» REQUIRED ACTION
Your job with the data below is to output exactly the lines from the one holding "(** The other" down to the one holding "Py.lower (Py.strip line)", both included, and no others.

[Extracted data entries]
+-------+
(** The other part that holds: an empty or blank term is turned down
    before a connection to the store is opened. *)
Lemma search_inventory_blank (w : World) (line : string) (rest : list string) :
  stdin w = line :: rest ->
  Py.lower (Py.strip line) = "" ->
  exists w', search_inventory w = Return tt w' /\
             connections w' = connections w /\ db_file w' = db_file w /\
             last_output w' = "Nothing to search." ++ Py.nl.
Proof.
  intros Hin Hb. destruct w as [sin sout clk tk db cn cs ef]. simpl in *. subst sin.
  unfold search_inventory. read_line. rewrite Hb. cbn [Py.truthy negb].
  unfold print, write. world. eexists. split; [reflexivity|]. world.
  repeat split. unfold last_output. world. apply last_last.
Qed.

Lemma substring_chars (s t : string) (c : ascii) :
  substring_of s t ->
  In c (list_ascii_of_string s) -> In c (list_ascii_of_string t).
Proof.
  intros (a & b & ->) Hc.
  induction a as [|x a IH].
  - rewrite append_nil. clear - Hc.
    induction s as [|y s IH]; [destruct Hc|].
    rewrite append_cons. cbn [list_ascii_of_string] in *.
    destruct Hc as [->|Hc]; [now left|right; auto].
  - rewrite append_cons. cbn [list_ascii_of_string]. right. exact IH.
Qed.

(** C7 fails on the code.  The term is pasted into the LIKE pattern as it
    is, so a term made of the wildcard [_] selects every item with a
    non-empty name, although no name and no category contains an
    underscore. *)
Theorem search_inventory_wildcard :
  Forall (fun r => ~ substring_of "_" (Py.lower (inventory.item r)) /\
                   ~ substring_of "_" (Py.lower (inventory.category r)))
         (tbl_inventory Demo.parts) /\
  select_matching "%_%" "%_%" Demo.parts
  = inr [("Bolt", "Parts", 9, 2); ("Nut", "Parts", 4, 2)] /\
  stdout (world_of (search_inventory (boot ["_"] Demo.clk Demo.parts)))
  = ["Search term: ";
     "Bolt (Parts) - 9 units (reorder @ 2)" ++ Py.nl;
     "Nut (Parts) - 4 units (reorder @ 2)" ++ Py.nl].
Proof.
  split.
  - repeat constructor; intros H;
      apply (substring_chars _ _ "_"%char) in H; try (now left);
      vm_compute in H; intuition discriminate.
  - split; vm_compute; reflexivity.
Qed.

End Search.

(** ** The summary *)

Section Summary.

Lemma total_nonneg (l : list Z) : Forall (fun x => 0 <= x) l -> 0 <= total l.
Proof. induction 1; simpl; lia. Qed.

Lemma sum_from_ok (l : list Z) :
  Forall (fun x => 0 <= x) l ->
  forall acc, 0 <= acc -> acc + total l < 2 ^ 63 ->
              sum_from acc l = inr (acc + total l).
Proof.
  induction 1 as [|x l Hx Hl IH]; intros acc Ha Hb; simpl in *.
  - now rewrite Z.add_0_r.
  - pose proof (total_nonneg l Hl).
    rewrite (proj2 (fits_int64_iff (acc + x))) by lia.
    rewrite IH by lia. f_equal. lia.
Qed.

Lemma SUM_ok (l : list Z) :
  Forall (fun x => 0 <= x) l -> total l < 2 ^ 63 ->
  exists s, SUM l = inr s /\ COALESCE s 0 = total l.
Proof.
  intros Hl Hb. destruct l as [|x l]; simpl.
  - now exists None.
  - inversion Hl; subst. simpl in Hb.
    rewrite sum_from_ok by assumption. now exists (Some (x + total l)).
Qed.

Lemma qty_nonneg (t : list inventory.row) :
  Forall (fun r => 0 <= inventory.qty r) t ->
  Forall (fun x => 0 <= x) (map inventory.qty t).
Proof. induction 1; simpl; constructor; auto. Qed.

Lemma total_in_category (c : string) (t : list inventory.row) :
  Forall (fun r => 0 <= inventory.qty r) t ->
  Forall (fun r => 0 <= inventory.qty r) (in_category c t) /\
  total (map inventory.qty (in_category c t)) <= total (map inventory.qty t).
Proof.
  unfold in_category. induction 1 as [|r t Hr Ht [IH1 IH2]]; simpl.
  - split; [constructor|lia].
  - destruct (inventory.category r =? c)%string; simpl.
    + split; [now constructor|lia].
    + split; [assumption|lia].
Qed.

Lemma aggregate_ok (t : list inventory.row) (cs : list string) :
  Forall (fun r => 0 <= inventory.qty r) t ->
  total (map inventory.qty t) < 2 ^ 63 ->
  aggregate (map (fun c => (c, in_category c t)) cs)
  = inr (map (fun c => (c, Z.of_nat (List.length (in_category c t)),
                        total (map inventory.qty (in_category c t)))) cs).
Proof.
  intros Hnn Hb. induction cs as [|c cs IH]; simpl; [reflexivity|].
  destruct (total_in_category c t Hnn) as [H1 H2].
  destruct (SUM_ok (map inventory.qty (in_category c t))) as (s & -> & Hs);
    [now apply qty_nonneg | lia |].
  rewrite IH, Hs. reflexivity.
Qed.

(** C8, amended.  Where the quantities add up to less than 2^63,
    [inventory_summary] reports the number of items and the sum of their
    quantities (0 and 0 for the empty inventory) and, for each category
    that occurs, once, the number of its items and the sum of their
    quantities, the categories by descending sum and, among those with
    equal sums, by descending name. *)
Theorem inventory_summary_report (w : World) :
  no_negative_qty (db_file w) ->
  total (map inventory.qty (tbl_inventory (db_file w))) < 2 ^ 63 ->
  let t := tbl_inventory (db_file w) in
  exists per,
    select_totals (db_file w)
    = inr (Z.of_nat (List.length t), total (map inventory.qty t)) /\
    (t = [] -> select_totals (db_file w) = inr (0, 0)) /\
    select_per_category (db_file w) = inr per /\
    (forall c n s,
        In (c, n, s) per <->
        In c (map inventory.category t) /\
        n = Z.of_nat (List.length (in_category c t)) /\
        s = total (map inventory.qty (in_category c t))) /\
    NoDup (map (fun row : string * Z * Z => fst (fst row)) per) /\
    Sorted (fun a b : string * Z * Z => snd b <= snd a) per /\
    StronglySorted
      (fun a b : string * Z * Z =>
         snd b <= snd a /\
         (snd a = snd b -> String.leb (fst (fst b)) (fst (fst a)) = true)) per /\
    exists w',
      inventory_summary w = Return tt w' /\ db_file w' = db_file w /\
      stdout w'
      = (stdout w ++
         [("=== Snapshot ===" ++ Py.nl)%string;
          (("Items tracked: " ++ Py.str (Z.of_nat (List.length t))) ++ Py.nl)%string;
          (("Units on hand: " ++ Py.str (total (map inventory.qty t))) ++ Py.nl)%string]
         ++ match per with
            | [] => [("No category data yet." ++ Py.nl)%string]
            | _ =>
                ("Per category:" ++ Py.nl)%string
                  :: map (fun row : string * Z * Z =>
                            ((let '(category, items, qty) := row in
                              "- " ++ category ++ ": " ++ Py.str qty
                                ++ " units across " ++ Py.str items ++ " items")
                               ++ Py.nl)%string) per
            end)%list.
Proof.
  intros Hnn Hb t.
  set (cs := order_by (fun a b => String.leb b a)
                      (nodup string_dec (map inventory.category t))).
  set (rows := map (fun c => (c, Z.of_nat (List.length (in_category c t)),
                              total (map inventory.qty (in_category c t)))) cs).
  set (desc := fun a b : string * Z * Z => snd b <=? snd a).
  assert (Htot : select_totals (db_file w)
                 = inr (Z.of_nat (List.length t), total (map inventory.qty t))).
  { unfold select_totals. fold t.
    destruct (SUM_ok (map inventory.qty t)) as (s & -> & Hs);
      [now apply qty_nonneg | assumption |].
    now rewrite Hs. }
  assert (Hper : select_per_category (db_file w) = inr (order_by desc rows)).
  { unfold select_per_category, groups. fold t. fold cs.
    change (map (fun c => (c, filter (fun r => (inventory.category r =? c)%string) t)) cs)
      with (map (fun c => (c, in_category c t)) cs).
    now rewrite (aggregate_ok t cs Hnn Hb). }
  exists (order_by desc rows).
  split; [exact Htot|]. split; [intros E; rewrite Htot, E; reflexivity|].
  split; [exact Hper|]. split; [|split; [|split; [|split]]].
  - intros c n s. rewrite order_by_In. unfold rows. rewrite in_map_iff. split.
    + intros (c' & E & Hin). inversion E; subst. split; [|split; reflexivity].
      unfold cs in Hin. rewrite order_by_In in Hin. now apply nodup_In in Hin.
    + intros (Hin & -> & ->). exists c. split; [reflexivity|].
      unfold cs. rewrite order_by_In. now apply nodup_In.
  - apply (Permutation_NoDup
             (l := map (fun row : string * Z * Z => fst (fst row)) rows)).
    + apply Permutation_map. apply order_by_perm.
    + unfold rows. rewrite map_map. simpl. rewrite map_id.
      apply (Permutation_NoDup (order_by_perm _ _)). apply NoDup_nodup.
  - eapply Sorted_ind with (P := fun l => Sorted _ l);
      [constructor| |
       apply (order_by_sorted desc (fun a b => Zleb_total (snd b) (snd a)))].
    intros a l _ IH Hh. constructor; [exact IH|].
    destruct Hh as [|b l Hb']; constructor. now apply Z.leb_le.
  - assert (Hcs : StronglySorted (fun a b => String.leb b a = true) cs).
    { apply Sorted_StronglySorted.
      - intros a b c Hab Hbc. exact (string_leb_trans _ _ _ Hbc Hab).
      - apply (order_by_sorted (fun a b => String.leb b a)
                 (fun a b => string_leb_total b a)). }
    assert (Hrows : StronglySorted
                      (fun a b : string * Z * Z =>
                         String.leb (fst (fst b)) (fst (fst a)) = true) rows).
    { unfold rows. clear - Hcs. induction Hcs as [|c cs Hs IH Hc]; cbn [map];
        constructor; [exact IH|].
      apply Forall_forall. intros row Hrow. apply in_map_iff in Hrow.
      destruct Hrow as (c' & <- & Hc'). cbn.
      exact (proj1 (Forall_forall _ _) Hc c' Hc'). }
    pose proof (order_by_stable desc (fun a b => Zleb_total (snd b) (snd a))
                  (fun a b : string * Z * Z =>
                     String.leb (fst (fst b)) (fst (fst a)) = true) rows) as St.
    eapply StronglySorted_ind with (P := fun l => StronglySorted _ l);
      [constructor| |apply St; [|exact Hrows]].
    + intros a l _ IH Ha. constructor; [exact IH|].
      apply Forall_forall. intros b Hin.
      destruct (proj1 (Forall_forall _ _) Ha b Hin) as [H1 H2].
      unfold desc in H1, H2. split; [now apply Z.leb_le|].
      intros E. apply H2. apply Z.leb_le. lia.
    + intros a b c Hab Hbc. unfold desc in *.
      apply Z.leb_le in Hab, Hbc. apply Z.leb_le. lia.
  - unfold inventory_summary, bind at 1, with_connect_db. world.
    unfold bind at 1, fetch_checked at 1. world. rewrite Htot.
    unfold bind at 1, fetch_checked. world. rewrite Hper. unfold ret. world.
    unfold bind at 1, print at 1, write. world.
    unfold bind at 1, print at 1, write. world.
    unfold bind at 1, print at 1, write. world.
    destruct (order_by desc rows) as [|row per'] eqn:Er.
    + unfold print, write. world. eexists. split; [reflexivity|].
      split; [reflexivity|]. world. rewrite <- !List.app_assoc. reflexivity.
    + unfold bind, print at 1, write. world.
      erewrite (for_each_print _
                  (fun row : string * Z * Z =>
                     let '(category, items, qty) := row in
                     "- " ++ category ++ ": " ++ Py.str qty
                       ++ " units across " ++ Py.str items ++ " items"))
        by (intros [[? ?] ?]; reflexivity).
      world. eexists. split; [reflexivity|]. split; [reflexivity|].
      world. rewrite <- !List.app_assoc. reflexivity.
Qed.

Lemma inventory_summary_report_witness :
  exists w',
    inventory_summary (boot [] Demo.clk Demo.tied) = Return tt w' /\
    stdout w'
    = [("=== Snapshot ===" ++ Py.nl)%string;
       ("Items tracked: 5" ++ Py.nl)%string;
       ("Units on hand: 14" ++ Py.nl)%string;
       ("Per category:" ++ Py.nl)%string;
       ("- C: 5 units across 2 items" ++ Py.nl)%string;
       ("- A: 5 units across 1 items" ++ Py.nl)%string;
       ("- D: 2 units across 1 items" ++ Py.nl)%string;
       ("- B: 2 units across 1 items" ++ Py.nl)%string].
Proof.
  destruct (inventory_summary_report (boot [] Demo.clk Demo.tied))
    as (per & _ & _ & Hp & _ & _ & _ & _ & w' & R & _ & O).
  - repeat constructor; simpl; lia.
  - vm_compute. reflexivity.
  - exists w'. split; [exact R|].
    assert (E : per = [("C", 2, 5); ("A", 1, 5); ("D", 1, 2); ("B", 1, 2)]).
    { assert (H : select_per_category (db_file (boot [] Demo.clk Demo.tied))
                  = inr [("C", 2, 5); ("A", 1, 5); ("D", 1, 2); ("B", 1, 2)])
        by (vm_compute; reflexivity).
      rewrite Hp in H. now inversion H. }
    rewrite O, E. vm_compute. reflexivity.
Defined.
+-------+
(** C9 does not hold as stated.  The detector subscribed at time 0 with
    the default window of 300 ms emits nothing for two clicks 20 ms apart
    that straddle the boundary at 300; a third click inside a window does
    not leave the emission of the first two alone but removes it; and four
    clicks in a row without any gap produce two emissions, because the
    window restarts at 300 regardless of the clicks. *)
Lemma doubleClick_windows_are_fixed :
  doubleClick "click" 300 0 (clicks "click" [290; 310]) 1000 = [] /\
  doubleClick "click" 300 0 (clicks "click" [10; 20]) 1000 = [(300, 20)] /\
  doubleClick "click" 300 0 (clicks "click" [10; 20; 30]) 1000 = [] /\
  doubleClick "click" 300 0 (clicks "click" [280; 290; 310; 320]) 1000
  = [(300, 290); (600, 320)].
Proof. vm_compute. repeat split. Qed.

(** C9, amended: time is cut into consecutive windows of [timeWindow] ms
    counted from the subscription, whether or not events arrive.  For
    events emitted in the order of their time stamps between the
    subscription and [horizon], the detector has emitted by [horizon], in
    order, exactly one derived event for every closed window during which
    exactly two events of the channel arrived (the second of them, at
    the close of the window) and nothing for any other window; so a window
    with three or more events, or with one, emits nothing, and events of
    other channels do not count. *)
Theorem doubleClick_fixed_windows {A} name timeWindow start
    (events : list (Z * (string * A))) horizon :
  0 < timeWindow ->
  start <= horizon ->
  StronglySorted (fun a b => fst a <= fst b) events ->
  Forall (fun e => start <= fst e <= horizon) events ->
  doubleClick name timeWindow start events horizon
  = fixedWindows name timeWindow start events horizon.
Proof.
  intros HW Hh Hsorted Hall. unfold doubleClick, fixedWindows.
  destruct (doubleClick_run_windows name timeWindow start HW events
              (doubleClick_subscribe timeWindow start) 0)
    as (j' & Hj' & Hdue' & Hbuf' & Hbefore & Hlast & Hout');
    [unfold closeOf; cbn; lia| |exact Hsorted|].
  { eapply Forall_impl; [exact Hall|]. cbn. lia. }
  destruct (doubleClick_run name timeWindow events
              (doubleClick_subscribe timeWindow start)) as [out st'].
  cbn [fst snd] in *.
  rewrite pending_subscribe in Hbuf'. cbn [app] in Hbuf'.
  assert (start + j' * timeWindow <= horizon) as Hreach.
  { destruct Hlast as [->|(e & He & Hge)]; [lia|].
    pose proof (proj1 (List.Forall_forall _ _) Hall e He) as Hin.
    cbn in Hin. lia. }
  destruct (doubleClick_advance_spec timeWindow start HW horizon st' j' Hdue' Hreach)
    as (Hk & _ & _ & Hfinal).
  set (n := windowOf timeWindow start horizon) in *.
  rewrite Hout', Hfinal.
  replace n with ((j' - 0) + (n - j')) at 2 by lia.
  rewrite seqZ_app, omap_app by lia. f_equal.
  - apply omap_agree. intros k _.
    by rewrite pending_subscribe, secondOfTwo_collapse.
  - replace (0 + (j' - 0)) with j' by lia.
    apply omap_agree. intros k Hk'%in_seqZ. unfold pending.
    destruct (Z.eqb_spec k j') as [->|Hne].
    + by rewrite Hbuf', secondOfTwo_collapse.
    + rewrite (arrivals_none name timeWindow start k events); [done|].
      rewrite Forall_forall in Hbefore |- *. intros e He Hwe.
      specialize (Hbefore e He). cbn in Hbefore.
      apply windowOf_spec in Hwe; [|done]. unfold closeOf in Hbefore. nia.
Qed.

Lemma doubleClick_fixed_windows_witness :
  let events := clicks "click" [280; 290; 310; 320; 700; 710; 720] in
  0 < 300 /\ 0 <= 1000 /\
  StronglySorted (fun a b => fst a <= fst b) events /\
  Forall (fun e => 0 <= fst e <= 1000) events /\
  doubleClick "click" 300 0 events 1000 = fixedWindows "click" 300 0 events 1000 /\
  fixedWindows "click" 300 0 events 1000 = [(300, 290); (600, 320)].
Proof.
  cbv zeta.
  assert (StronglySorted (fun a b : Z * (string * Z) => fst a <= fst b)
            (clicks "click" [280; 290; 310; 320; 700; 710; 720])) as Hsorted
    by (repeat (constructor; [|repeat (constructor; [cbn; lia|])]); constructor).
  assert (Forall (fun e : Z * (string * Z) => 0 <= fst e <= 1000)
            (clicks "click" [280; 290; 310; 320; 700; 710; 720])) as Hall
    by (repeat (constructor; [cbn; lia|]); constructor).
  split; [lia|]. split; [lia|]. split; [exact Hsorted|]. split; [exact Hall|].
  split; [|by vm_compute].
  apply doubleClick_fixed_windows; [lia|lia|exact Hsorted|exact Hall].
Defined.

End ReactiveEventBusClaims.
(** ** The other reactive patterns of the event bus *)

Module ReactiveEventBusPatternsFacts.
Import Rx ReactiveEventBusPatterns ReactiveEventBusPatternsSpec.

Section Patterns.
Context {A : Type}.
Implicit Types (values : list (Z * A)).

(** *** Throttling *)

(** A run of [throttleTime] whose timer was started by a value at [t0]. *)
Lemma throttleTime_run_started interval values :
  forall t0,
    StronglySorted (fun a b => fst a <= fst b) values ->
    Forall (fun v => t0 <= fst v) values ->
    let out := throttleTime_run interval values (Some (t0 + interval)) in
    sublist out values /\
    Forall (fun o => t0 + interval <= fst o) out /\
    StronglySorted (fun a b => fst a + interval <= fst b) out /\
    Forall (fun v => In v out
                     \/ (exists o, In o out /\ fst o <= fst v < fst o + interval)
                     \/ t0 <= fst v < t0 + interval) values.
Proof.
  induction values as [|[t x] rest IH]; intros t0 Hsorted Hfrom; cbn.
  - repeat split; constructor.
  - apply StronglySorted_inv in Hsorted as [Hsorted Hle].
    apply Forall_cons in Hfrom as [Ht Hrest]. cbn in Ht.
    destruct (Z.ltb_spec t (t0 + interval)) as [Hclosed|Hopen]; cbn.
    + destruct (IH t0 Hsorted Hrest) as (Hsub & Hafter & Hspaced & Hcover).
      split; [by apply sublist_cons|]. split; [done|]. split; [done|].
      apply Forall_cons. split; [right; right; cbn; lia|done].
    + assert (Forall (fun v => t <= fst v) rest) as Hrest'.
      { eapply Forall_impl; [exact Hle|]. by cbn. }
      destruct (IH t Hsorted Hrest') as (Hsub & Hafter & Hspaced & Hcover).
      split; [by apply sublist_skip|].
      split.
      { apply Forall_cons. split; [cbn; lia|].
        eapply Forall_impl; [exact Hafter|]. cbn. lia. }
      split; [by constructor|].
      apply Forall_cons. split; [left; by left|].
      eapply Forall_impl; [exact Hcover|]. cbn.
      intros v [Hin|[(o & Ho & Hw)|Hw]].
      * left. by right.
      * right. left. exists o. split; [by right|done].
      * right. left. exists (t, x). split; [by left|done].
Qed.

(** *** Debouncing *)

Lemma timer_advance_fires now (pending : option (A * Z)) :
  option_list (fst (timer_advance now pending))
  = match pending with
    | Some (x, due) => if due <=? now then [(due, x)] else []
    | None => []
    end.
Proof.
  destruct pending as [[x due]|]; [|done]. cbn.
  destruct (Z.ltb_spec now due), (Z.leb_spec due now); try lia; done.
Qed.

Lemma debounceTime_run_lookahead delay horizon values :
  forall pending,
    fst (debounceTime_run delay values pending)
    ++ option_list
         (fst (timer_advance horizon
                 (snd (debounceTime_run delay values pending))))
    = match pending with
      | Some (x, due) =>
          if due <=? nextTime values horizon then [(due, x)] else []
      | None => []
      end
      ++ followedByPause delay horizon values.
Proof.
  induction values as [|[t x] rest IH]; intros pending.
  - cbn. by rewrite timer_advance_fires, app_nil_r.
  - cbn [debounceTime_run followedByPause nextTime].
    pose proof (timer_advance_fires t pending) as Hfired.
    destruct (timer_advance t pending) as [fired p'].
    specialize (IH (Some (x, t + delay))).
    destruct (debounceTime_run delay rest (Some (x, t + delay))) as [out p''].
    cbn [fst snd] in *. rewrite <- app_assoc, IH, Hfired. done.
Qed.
+-------+
» RESPONSE TO THIS TASK
(** The other part that holds: an empty or blank term is turned down
    before a connection to the store is opened. *)
Lemma search_inventory_blank (w : World) (line : string) (rest : list string) :
  stdin w = line :: rest ->
  Py.lower (Py.strip line) = "" ->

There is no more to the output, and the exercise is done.